Records from a collection:
—————

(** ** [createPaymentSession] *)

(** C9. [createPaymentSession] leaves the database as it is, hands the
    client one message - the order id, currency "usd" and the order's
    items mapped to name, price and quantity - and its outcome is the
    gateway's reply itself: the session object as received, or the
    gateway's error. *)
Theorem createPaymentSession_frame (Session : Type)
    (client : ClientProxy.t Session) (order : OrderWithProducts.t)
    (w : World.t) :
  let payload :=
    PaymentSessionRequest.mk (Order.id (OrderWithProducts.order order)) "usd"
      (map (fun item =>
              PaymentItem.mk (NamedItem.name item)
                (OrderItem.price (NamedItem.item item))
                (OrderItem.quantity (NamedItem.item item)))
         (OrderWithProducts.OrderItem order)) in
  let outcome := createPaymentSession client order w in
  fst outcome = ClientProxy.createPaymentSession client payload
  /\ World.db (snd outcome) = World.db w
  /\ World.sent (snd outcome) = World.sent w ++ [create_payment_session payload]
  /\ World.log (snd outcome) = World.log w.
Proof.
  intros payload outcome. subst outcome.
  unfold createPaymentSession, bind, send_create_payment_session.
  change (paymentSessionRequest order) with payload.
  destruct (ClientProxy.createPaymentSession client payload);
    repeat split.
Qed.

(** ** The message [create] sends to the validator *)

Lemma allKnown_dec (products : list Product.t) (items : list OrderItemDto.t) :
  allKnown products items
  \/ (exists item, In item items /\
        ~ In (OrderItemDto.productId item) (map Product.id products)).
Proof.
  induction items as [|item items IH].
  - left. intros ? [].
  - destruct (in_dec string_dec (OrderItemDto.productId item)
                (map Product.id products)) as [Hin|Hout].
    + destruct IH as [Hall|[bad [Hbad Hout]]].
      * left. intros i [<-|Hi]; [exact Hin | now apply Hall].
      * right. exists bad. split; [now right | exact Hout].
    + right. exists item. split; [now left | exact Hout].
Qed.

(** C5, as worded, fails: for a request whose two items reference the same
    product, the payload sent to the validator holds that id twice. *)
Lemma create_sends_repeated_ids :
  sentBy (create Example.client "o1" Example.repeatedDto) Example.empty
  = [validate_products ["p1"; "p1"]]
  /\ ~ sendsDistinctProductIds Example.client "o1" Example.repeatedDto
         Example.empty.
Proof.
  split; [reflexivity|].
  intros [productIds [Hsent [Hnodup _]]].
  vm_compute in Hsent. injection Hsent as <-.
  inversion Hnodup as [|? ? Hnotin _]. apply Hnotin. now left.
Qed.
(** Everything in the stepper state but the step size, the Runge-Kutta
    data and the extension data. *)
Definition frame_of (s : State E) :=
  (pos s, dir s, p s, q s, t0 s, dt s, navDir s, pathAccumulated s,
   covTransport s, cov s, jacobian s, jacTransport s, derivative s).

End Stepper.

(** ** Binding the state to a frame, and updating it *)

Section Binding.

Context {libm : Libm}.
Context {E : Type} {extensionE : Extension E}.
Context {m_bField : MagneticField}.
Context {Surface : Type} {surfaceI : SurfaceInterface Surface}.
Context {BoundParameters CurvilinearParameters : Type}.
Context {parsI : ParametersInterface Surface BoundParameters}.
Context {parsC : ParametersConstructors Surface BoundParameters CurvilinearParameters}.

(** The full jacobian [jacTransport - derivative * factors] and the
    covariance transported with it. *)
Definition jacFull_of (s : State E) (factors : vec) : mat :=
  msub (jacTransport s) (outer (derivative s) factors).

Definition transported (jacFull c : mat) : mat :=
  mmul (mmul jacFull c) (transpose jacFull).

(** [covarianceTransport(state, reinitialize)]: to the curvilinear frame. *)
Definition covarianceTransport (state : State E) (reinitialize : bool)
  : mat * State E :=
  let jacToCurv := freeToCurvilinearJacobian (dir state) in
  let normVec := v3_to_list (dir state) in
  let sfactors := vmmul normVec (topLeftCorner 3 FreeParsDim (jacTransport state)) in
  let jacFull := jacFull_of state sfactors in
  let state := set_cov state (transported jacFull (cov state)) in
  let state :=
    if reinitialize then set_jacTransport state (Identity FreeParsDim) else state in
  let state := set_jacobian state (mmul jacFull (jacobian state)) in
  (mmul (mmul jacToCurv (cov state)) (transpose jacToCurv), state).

—————

Looking at the data above, how many lines hold the string "Type"? Reply with only the number.

4